Segment Open

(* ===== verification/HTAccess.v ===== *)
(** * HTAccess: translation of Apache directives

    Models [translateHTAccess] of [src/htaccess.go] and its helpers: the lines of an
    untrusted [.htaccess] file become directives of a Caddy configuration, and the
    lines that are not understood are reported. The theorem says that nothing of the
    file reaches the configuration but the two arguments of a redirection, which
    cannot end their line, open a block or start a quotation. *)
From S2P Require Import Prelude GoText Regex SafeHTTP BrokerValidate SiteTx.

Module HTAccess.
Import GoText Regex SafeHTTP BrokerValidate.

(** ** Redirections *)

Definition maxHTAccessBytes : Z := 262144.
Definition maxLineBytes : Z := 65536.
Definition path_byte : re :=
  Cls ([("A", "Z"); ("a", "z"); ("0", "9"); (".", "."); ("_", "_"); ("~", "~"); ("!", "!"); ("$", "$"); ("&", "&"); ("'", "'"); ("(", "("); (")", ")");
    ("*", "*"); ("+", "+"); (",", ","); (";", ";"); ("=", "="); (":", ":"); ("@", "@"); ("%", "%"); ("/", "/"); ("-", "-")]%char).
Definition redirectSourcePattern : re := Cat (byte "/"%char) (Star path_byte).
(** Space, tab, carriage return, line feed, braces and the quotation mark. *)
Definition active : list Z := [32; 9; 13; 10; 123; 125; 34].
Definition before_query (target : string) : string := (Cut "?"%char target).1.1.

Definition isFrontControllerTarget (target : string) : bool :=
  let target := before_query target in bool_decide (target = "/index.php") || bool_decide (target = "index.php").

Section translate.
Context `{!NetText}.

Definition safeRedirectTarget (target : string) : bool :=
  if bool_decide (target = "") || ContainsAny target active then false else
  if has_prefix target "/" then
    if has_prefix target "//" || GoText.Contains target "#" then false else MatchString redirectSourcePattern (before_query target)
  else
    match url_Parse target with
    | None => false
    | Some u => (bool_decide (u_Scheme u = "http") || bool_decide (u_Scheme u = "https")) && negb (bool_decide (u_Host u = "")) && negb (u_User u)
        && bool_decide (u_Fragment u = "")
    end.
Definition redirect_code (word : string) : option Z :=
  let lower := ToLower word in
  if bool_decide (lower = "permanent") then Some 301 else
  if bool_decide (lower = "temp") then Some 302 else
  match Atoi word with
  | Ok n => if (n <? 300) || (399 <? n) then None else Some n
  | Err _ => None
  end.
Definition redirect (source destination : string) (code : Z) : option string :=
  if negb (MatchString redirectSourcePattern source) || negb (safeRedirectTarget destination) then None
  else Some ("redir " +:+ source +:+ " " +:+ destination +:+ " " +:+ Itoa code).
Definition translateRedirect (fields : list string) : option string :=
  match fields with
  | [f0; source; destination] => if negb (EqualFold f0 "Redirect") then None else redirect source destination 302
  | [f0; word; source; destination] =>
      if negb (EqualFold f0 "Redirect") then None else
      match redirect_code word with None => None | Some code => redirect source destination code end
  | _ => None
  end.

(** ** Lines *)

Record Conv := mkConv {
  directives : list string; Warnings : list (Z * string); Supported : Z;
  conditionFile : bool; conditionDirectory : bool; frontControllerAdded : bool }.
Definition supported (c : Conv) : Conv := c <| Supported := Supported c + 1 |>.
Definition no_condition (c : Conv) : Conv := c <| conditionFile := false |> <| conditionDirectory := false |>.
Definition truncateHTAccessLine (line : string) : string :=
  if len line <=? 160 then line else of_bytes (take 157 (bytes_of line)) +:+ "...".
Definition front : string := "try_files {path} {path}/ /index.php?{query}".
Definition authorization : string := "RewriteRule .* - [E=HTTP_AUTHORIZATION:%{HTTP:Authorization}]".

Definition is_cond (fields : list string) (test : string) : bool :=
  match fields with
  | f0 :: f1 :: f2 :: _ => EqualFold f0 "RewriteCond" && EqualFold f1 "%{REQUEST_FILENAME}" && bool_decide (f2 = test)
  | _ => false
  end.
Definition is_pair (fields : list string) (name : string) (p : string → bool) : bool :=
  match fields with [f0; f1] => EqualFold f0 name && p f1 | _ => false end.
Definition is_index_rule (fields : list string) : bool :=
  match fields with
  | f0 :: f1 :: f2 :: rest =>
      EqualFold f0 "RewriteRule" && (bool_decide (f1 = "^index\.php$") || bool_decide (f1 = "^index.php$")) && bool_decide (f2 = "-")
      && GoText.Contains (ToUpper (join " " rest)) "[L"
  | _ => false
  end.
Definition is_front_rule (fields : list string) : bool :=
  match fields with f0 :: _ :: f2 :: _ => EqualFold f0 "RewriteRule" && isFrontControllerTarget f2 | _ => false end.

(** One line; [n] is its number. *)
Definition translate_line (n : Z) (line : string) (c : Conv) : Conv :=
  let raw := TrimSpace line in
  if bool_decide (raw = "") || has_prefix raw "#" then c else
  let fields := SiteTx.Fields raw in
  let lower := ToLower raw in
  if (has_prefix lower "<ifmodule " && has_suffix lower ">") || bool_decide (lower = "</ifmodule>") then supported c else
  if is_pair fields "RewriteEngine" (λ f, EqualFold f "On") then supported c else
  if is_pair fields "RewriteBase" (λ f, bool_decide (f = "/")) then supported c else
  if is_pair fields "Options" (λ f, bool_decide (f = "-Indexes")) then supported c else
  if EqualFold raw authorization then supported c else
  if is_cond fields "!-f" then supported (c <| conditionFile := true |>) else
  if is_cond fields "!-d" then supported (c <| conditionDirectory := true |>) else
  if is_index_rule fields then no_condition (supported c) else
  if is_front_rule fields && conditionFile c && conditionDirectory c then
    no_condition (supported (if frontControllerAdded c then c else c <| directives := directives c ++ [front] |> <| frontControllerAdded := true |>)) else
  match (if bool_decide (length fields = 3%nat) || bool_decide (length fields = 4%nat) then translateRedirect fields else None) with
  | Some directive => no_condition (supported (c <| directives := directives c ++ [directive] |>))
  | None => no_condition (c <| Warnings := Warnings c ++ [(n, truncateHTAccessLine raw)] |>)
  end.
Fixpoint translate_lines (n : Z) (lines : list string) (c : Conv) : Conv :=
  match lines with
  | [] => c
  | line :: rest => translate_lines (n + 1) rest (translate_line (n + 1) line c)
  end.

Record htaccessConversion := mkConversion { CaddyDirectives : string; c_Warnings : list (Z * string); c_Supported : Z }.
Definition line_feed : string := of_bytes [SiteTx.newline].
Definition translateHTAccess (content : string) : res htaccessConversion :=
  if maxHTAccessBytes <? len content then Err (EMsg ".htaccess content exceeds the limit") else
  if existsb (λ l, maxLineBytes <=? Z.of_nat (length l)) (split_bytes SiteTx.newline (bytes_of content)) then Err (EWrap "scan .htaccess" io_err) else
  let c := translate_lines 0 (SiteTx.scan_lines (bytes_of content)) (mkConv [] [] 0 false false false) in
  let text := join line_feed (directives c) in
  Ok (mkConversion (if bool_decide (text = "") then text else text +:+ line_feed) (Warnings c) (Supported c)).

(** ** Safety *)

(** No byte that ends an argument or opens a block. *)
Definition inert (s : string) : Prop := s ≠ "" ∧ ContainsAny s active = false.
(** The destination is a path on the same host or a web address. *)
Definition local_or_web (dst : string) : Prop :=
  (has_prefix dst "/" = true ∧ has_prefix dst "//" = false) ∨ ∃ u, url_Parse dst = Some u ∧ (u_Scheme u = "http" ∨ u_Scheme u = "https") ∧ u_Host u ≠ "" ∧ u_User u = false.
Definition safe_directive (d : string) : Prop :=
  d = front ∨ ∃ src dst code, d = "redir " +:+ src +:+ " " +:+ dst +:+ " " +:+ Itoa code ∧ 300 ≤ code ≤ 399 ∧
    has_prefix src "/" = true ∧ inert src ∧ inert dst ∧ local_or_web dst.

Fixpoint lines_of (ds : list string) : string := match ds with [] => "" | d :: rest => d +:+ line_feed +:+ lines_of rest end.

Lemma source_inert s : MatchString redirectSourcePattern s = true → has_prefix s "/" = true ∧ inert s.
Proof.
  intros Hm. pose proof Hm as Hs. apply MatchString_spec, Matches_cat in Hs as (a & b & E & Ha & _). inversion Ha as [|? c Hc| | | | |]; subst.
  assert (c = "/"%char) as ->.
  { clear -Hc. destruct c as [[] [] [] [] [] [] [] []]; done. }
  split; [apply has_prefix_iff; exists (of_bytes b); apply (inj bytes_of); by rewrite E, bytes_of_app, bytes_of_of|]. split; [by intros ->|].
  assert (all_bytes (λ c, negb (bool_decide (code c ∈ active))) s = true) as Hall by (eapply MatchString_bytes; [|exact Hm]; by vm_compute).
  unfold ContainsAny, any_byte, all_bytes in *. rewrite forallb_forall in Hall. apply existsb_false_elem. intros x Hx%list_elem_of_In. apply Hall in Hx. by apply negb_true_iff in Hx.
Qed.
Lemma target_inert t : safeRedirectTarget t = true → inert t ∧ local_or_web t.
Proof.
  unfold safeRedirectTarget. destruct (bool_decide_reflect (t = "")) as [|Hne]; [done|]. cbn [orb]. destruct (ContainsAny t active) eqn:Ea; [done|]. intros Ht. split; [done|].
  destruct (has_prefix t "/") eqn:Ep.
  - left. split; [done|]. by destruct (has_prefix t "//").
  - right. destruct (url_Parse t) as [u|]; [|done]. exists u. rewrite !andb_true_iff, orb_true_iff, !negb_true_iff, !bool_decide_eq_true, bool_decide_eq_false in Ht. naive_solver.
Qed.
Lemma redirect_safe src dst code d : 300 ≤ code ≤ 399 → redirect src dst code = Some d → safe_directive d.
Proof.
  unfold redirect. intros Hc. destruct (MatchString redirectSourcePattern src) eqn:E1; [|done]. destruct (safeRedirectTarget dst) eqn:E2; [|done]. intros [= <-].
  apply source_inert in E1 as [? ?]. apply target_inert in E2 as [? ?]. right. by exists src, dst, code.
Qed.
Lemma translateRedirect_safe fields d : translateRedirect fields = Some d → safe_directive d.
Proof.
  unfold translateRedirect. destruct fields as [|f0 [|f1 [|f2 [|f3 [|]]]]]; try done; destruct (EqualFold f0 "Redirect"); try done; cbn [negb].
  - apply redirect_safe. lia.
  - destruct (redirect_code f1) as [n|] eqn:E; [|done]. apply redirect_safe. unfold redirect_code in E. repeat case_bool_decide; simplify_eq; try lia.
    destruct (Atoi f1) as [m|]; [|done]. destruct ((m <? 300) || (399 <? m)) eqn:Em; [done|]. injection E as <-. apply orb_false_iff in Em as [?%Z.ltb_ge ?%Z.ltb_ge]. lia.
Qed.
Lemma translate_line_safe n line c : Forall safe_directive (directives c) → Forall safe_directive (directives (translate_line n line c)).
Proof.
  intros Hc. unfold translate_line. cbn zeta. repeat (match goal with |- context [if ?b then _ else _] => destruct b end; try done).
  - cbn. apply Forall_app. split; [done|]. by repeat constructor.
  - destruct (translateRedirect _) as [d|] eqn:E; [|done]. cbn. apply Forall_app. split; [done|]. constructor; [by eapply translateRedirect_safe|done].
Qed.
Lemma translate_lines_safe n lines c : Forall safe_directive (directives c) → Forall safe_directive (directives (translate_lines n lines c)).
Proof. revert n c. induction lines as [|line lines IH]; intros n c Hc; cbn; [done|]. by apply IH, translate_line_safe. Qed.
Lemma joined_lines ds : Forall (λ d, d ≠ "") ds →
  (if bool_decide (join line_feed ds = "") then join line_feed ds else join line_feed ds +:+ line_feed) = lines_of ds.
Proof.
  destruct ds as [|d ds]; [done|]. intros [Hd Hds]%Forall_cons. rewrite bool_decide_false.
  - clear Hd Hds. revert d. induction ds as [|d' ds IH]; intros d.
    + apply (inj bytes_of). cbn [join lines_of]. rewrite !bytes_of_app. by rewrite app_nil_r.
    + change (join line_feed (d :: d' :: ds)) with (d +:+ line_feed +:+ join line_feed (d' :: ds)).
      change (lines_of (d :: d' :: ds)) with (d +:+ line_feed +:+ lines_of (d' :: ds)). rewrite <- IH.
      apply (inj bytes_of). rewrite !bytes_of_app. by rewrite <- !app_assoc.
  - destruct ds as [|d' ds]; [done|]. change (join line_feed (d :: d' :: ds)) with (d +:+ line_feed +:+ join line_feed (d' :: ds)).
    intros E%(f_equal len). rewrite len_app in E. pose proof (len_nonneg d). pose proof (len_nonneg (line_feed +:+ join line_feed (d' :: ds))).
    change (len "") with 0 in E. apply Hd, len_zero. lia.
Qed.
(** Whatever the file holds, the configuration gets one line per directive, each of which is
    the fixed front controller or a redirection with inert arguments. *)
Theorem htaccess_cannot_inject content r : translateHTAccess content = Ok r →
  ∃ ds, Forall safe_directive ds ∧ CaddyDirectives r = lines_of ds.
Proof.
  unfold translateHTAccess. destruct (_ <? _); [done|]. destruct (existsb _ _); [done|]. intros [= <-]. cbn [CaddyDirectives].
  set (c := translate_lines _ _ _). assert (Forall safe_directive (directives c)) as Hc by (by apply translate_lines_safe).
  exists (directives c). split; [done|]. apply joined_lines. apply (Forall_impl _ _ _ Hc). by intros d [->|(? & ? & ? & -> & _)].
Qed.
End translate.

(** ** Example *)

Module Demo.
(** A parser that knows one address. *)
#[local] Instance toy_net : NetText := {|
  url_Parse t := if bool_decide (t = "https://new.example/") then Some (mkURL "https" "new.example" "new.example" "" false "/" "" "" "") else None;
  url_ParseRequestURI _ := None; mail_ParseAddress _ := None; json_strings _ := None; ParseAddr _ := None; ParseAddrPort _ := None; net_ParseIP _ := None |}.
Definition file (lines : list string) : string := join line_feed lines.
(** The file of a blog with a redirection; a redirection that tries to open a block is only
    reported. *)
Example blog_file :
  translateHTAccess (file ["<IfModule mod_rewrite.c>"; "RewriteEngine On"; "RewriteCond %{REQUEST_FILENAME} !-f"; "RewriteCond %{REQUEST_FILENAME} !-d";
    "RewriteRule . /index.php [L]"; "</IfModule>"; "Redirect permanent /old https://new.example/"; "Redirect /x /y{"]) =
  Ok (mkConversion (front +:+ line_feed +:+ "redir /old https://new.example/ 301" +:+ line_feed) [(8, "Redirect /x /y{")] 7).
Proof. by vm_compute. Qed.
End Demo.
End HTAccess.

Segment Closed

The task →
"#[local] Instance toy_net" marks the first line to print; reproduce that line and every line after it through the end of the listing above.

Task solution →
#[local] Instance toy_net : NetText := {|
  url_Parse t := if bool_decide (t = "https://new.example/") then Some (mkURL "https" "new.example" "new.example" "" false "/" "" "" "") else None;
  url_ParseRequestURI _ := None; mail_ParseAddress _ := None; json_strings _ := None; ParseAddr _ := None; ParseAddrPort _ := None; net_ParseIP _ := None |}.
Definition file (lines : list string) : string := join line_feed lines.
(** The file of a blog with a redirection; a redirection that tries to open a block is only
    reported. *)
Example blog_file :
  translateHTAccess (file ["<IfModule mod_rewrite.c>"; "RewriteEngine On"; "RewriteCond %{REQUEST_FILENAME} !-f"; "RewriteCond %{REQUEST_FILENAME} !-d";
    "RewriteRule . /index.php [L]"; "</IfModule>"; "Redirect permanent /old https://new.example/"; "Redirect /x /y{"]) =
  Ok (mkConversion (front +:+ line_feed +:+ "redir /old https://new.example/ 301" +:+ line_feed) [(8, "Redirect /x /y{")] 7).
Proof. by vm_compute. Qed.
End Demo.
End HTAccess.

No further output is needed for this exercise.